Concerning the geometric accuracy, the RMSD between the ligand backbone conformation in the final state of the simulation and the native ligand backbone conformation observed in the crystal structure is 6.41 Å, which is quite impressive considering the intrinsic structural flexibility of these objects, which is also confirmed by the structural deviation than can be observed in classic MD simulations of both the crystal complex (average RMSD of the nucleic acid backbone in the final step of the simulation across three MD replicates: 2.87 Å) and the free aptamer (average RMSD of the nucleic acid backbone in the final step of the simulation across three MD replicates: 3.85 Å). It is not surprising, therefore, that SuMD performs worse compared to molecular docking from a geometrical point of view (RMSD between the best docking pose and the crystal binding mode of the aptamer: 2.51 Å).

Despite a lower geometrical accuracy of the method compared to the one of docking, which derives mainly from the high intrinsic flexibility of the nucleic ligand during the simulation (see also Supplementary Figure S4, Supplementary Material, which reports the pairwise RMSD matrix of the free RNA aptamer during classic MD simulations), SuMD can correctly pose the negatively charged RNA–aptamer in a native-like conformation that maximizes the complementarity of shape and electrostatic features with the electropositive concave surface of the thrombin exosite-2, as highlighted in Figure 1 (panel A).

Concerning the capability of the protocol to correctly recapture the pivotal binding features despite a suboptimal geometric accuracy, SuMD can accurately describe the main interaction determinants, as illustrated by a comparison between the per-residue energy decomposition of the first 300 ps of the crystal complex classic MD simulation and the last 300 ps of the SuMD simulation (Supplementary Figure S5, Supplementary Material). Particularly, as can be seen in Figure 1 (panels C and D), SuMD correctly captures the pivotal role of both Arg 101 (461) and Arg 233 (608) in driving the recognition mechanism, serving as electrostatic recruiters in the initial phases of the process and acting as anchors to stabilize the bound state in the final part of the simulation, in agreement with mutagenesis data that assess how mutation of each of these two residues completely abrogates any aptamer's effect (91). Particularly, Arg 233 (608) along with Arg 165 (533) are responsible for the formation of a stacked interaction domain motif defined as an ‘A-Arg zipper’ which involves five unpaired adenine residues on the ligand side, A4, A5, A7, A15, and A18 respectively. As can be seen in Figure 1 panel D, SuMD individuates all these five adenine residues as key interaction determinants, in agreement with the experimental data. Finally, SuMD also discriminates the non-relevance of Gln 239 (614), which is not reported in the analysis as it is not one of the 25 most contacted residues during the trajectory, coherently with mutagenesis data that shows how a mutation of this residue does not affect the aptamer binding (91).

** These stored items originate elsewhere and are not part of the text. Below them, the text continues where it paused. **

(* ===== verification/WireId.v ===== *)
(** * Wire tokens

    [crates/nmp-router/src/wire_id.rs]: which previously allocated subscription
    id a newly compiled filter keeps, and which one it names as its
    predecessor.  The closure [mint] of the caller is the pair of the function
    [mk] that makes an id from the counter and the counter itself, a [u64] that
    wraps as it does in a release build. *)

From S2P Require Import Prelude Grammar Coverage RouterTypes Component.

Record Assignment := mkAssignment { as_sub_id : SubId; as_predecessor : option SubId }.

#[global] Instance Assignment_eq_dec : EqDecision Assignment.
Proof. solve_decision. Defined.

(** [fn overlap] and [fn nearest] of [affinity]. *)
Definition overlap {A} `{Countable A} (a b : option (gset A)) : nat * N :=
  match a, b with
  | Some a, Some b => (size (a ∩ b), 0%N)
  | _, _ => (0, 0%N)
  end.

Definition abs_diff (a b : N) : N := if (a <? b)%N then (b - a)%N else (a - b)%N.

Definition nearest (a b : option N) : nat * N :=
  match a, b with
  | Some a, Some b => (0, abs_diff a b)
  | _, _ => (0, u64_max)
  end.

Definition affinity (component : Component) (a b : ConcreteFilter) : nat * N :=
  match component with
  | Kinds => overlap (f_kinds a) (f_kinds b)
  | Authors => overlap (f_authors a) (f_authors b)
  | Ids => overlap (f_ids a) (f_ids b)
  | Tag name => overlap (f_tags a !! name) (f_tags b !! name)
  | Since => nearest (f_since a) (f_since b)
  | Until => nearest (f_until a) (f_until b)
  | Limit => nearest (f_limit a) (f_limit b)
  end.

(** The ordering key [(Reverse(overlap), distance, filter, sub)]. *)
Definition TieBreak : Type := nat * (N * (ConcreteFilter * SubId)).
Definition tie_compare (a b : TieBreak) : comparison :=
  then_with (Nat.compare b.1 a.1) (cmp a.2 b.2).

(** [mint_counter += 1] on a [u64]. *)
Definition wrapping_incr (c : N) : N := (c + 1) mod 2 ^ 64.

Record AssignState := mkAssign {
  ast_taken : list bool;
  ast_out : list (option Assignment);
  ast_counter : N
}.

Section assign.
Context (mk : N → SubId) (priors : list (ConcreteFilter * SubId)) (next : list ConcreteFilter).

(** [priors.iter().enumerate()]. *)
Definition enumerated : list (nat * (ConcreteFilter * SubId)) := imap pair priors.

(** [next[i].cmp(&next[j]).then(i.cmp(&j))], the order of the sweep. *)
Definition index_le (i j : nat) : Prop :=
  then_with (cmp (next !! i) (next !! j)) (Nat.compare i j) ≠ Gt.
#[local] Instance index_le_dec i j : Decision (index_le i j).
Proof. unfold index_le. apply _. Defined.

Definition order : list nat := merge_sort index_le (seq 0 (length next)).

Definition zero_diff_step (taken : list bool) (f : ConcreteFilter)
    (best : option (nat * SubId)) (p : nat * (ConcreteFilter * SubId)) : option (nat * SubId) :=
  let '(p, (prior_filter, prior_sub)) := p in
  if decide (taken !! p = Some true ∨ prior_filter ≠ f) then best
  else match best with
       | None => Some (p, prior_sub)
       | Some (_, b) => if decide (cmp_lt prior_sub b) then Some (p, prior_sub) else best
       end.

(** Phase 1 for one filter. *)
Definition phase1 (st : AssignState) (i : nat) : option AssignState :=
  f ← next !! i;
  Some (match foldl (zero_diff_step (ast_taken st) f) None enumerated with
        | Some (p, sub) =>
            mkAssign (<[p := true]> (ast_taken st))
              (<[i := Some (mkAssignment sub None)]> (ast_out st)) (ast_counter st)
        | None => st
        end).

Definition one_diff_step (taken : list bool) (f : ConcreteFilter)
    (best : option (nat * TieBreak)) (p : nat * (ConcreteFilter * SubId))
    : option (nat * TieBreak) :=
  let '(p, (prior_filter, prior_sub)) := p in
  if decide (taken !! p = Some true) then best
  else match sole_difference prior_filter f with
       | None => best
       | Some component =>
           let '(overlap, distance) := affinity component prior_filter f in
           let key := (overlap, (distance, (prior_filter, prior_sub))) in
           match best with
           | None => Some (p, key)
           | Some (_, best_key) =>
               match tie_compare key best_key with Lt => Some (p, key) | _ => best end
           end
       end.

(** Phase 2 for one filter. *)
Definition phase2 (st : AssignState) (i : nat) : option AssignState :=
  f ← next !! i;
  o ← ast_out st !! i;
  Some (match o with
        | Some _ => st
        | None =>
            match foldl (one_diff_step (ast_taken st) f) None enumerated with
            | Some (p, key) =>
                mkAssign (<[p := true]> (ast_taken st))
                  (<[i := Some (mkAssignment (mk (ast_counter st)) (Some key.2.2.2))]> (ast_out st))
                  (wrapping_incr (ast_counter st))
            | None => st
            end
        end).

(** Phase 3 for one filter. *)
Definition phase3 (st : AssignState) (i : nat) : option AssignState :=
  o ← ast_out st !! i;
  Some (match o with
        | Some _ => st
        | None =>
            mkAssign (ast_taken st)
              (<[i := Some (mkAssignment (mk (ast_counter st)) None)]> (ast_out st))
              (wrapping_incr (ast_counter st))
        end).

Definition sweep_order (phase : AssignState → nat → option AssignState) (st : AssignState)
    : option AssignState :=
  foldl (λ o i, st ← o; phase st i) (Some st) order.

(** [assign]: the assignments in [next]'s order, and the counter afterwards. *)
Definition assign (counter : N) : option (list Assignment * N) :=
  st ← sweep_order phase1
         (mkAssign (replicate (length priors) false) (replicate (length next) None) counter);
  st ← sweep_order phase2 st;
  st ← sweep_order phase3 st;
  out ← mapM id (ast_out st);
  Some (out, ast_counter st).
End assign.

(** ** Where an assignment comes from *)

(** A kept prior, or a minted id with the prior it replaces; priors are named
    by their index. *)
Inductive origin := Kept (p : nat) | Fresh (m : N) (replaced : option nat).

Definition prior_of (o : origin) : option nat :=
  match o with Kept p => Some p | Fresh _ replaced => replaced end.
Definition minted_of (o : origin) : option N :=
  match o with Kept _ => None | Fresh m _ => Some m end.

(** The values of a partial function over the cells that are set. *)
Definition collect {B} (f : origin → option B) (os : list (option origin)) : list B :=
  omap (λ x, x ≫= f) os.

Lemma collect_insert {B} (f : origin → option B) os i o :
  os !! i = Some None → collect f (<[i := Some o]> os) ≡ₚ option_list (f o) ++ collect f os.
Proof.
  intros (l1 & l2 & -> & ->)%list_elem_of_split_length. unfold collect.
  rewrite insert_app_r_alt, Nat.sub_diag by done. simpl. rewrite !omap_app. simpl.
  destruct (f o); simpl; [|done]. symmetry. apply Permutation_middle.
Qed.

Lemma elem_of_collect {B} (f : origin → option B) os b :
  b ∈ collect f os ↔ ∃ i o, os !! i = Some (Some o) ∧ f o = Some b.
Proof.
  unfold collect. rewrite list_elem_of_omap. split.
  - intros ([o|] & [i Hi]%list_elem_of_lookup & Hb); [|done]. eauto.
  - intros (i & o & Ho & Hb). exists (Some o). split; [by eapply list_elem_of_lookup_2|done].
Qed.

Lemma length_collect {B} (f : origin → option B) os : length (collect f os) ≤ length os.
Proof.
  unfold collect. induction os as [|x os IH]; csimpl; [done|]. destruct (x ≫= f); simpl; lia.
Qed.

Section assigned.
Context (mk : N → SubId) (priors : list (ConcreteFilter * SubId)) (next : list ConcreteFilter).
Context (c0 : N).

Definition explains (f : ConcreteFilter) (o : origin) (a : Assignment) : Prop :=
  match o with
  | Kept p => priors !! p = Some (f, as_sub_id a) ∧ as_predecessor a = None
  | Fresh m None => as_sub_id a = mk m ∧ as_predecessor a = None
  | Fresh m (Some p) => as_sub_id a = mk m ∧
      ∃ g s c, priors !! p = Some (g, s) ∧ as_predecessor a = Some s ∧ sole_difference g f = Some c
  end.

(** The loop invariant: [os] says where every assignment made so far comes from. *)
Record assign_inv (st : AssignState) (os : list (option origin)) : Prop := {
  av_out : length (ast_out st) = length next;
  av_os : length os = length next;
  av_taken : length (ast_taken st) = length priors;
  av_some i a : ast_out st !! i = Some (Some a) →
    ∃ o f, os !! i = Some (Some o) ∧ next !! i = Some f ∧ explains f o a;
  av_none i : ast_out st !! i = Some None → os !! i = Some None;
  av_priors : NoDup (collect prior_of os);
  av_used p : p ∈ collect prior_of os ↔ ast_taken st !! p = Some true;
  av_minted : NoDup (collect minted_of os);
  av_range m : m ∈ collect minted_of os → (c0 ≤ m < ast_counter st)%N;
  av_counter : ast_counter st = (c0 + N.of_nat (length (collect minted_of os)))%N
}.

(** The state after the cell [i] is set to [a], whose origin is [o]. *)
Definition set_cell (st : AssignState) (i : nat) (o : origin) (a : Assignment) : AssignState :=
  mkAssign (match prior_of o with Some p => <[p := true]> (ast_taken st) | None => ast_taken st end)
    (<[i := Some a]> (ast_out st))
    (match minted_of o with Some _ => wrapping_incr (ast_counter st) | None => ast_counter st end).

Lemma wrapping_incr_small c : (c + 1 < 2 ^ 64)%N → wrapping_incr c = (c + 1)%N.
Proof. intros. unfold wrapping_incr. by apply N.mod_small. Qed.

Lemma assign_inv_set st os i f o a :
  (c0 + N.of_nat (length next) < 2 ^ 64)%N →
  assign_inv st os → next !! i = Some f → ast_out st !! i = Some None → explains f o a →
  (∀ p, prior_of o = Some p → p < length priors ∧ ast_taken st !! p ≠ Some true) →
  (∀ m, minted_of o = Some m → m = ast_counter st) →
  assign_inv (set_cell st i o a) (<[i := Some o]> os).
Proof.
  intros Hwrap Hinv Hf Hi Ha Hp Hm. pose proof (av_none _ _ Hinv i Hi) as Ho.
  pose proof (collect_insert prior_of os i o Ho) as Hcp.
  pose proof (collect_insert minted_of os i o Ho) as Hcm.
  assert (length (collect minted_of (<[i := Some o]> os)) ≤ length next) as Hlen.
  { rewrite <-(av_os _ _ Hinv), <-(length_insert os i (Some o)). apply length_collect. }
  assert (minted_of o = None ∨
          minted_of o = Some (ast_counter st) ∧
          wrapping_incr (ast_counter st) = (ast_counter st + 1)%N) as Hmint.
  { destruct (minted_of o) as [m|] eqn:Hmo; [right|by left].
    rewrite (Hm m eq_refl) in *. split; [done|]. apply wrapping_incr_small.
    rewrite Hcm, length_app in Hlen. simpl in Hlen. pose proof (av_counter _ _ Hinv). lia. }
  split; simpl.
  - by rewrite length_insert, (av_out _ _ Hinv).
  - by rewrite length_insert, (av_os _ _ Hinv).
  - destruct (prior_of o); rewrite ?length_insert; apply Hinv.
  - intros j b. destruct (decide (i = j)) as [->|Hne].
    + rewrite list_lookup_insert_eq by (by eapply lookup_lt_Some). intros [= <-].
      exists o, f. by rewrite list_lookup_insert_eq by (by eapply lookup_lt_Some).
    + rewrite !list_lookup_insert_ne by done. apply Hinv.
  - intros j. destruct (decide (i = j)) as [->|Hne].
    + by rewrite list_lookup_insert_eq by (by eapply lookup_lt_Some).
    + rewrite !list_lookup_insert_ne by done. apply Hinv.
  - rewrite Hcp. destruct (prior_of o) as [p|]; simpl; [|apply Hinv].
    constructor; [|apply Hinv]. rewrite (av_used _ _ Hinv). by apply Hp.
  - intros p. rewrite Hcp, elem_of_app, (av_used _ _ Hinv).
    destruct (prior_of o) as [q|]; simpl; [|by rewrite elem_of_nil; tauto].
    rewrite list_elem_of_singleton. destruct (Hp q eq_refl) as [Hq _].
    destruct (decide (q = p)) as [->|].
    + rewrite list_lookup_insert_eq by (by rewrite (av_taken _ _ Hinv)). tauto.
    + rewrite list_lookup_insert_ne by done. naive_solver.
  - rewrite Hcm. destruct Hmint as [->|[-> _]]; simpl; [apply Hinv|].
    constructor; [|apply Hinv]. intros ?%(av_range _ _ Hinv). lia.
  - intros m. rewrite Hcm, elem_of_app. pose proof (av_counter _ _ Hinv) as Hc.
    destruct Hmint as [->|[-> ->]]; simpl.
    + rewrite elem_of_nil. intros [[]|?]. by apply Hinv.
    + rewrite list_elem_of_singleton. intros [->|?%(av_range _ _ Hinv)]; lia.
  - rewrite Hcm, length_app, (av_counter _ _ Hinv).
    destruct Hmint as [->|[-> Hw]]; simpl; [lia|]. rewrite <-(av_counter _ _ Hinv), Hw.
    rewrite (av_counter _ _ Hinv). lia.
Qed.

On the ligand side, SuMD once again correctly encompasses the different roles portrayed by different nucleotides. As can be seen in Figure 1 (panel D), the interaction between U17 and Arg 126 (486) is retrieved by the SuMD simulation: mutagenesis data shows how the mutation of U17, one of the flipped-out nucleotides, with adenine has essentially no effect on the aptamer's affinity for the target. Looking at our ligand-based interaction map it can be noticed how this interaction is the only one in which this nucleotide is involved, other than being less intense compared to more prominent interaction such as the aforementioned ‘A-Arg zipper’, which suggest a non-pivotal contribution to the binding affinity. This can be related to the fact the U17 interacts with Arg126 through the backbone and not through its sidechain so that, as pointed out by the work of Jeter et al., this interaction would be maintained even when substituting the base (91). Substitution of U12 with adenine results in a nearly three-orders-of-magnitude diminished binding affinity: this is due to the stabilizing role that U12 plays towards A15 through a non-Watson-Crick base pairing, one of the bases involved in the formation of the ‘A-Arg zipper’(91). Once again, as depicted in Figure 1 panel D, SuMD correctly recognizes the pivotal role portrayed by A15, while contemporarily elucidating the indirect role of U12, which is not involved in any major interactions with protein residues. All other geometric and energetic analyses performed on the trajectory are summarized in Supplementary Figures S1-S3 (Supplementary Materials).

To assess the predictive power of the method, we retrospectively analyzed all trajectories using two different metrics, i.e. the electrostatic interaction energy and the MMGBSA interaction energy of the final state of the simulation. The idea to use these two metrics stems from the consideration that RNA binding to proteins usually requires a good level of complementarity of steric and electrostatic properties at the binding interface. As reported in Supplementary Figure S19, both metrics can successfully distinguish the native and native-like poses, i.e. the ones with a superimposable interaction pattern with the reference (measured through the mean signed error and the root-mean squared error of the per-residue interaction energy decomposition, panels C and D respectively), from the decoys. This observation suggests that both metrics could be utilized in a prospective application of SuMD to rank poses coming from different simulations prioritizing the ones that are most similar to the native binding mode.

RNA aptamer bound to bacillus anthracis ribosomal protein S8 (PDB ID: 4PDB)

Thanks to its central function in the vital cycle of bacteria, the bacterial ribosome, a complex machinery responsible for protein synthesis in prokaryotic organisms, has been extensively studied, both from a structural and a functional perspective, and has been validated as a target for multiple antibiotic drugs (92). Protein-RNA interactions play a key role in the assembly, maturation, and function of the bacterial ribosome (93). Among these, association processes involving ribosomal protein S8 are particularly relevant since it not only participates in the 30s subunit assembly by binding to 16S rRNA but, additionally, it also serves as a translational repressor of the spc operon mRNA, which encodes for 11 ribosomal proteins including S8 itself (94).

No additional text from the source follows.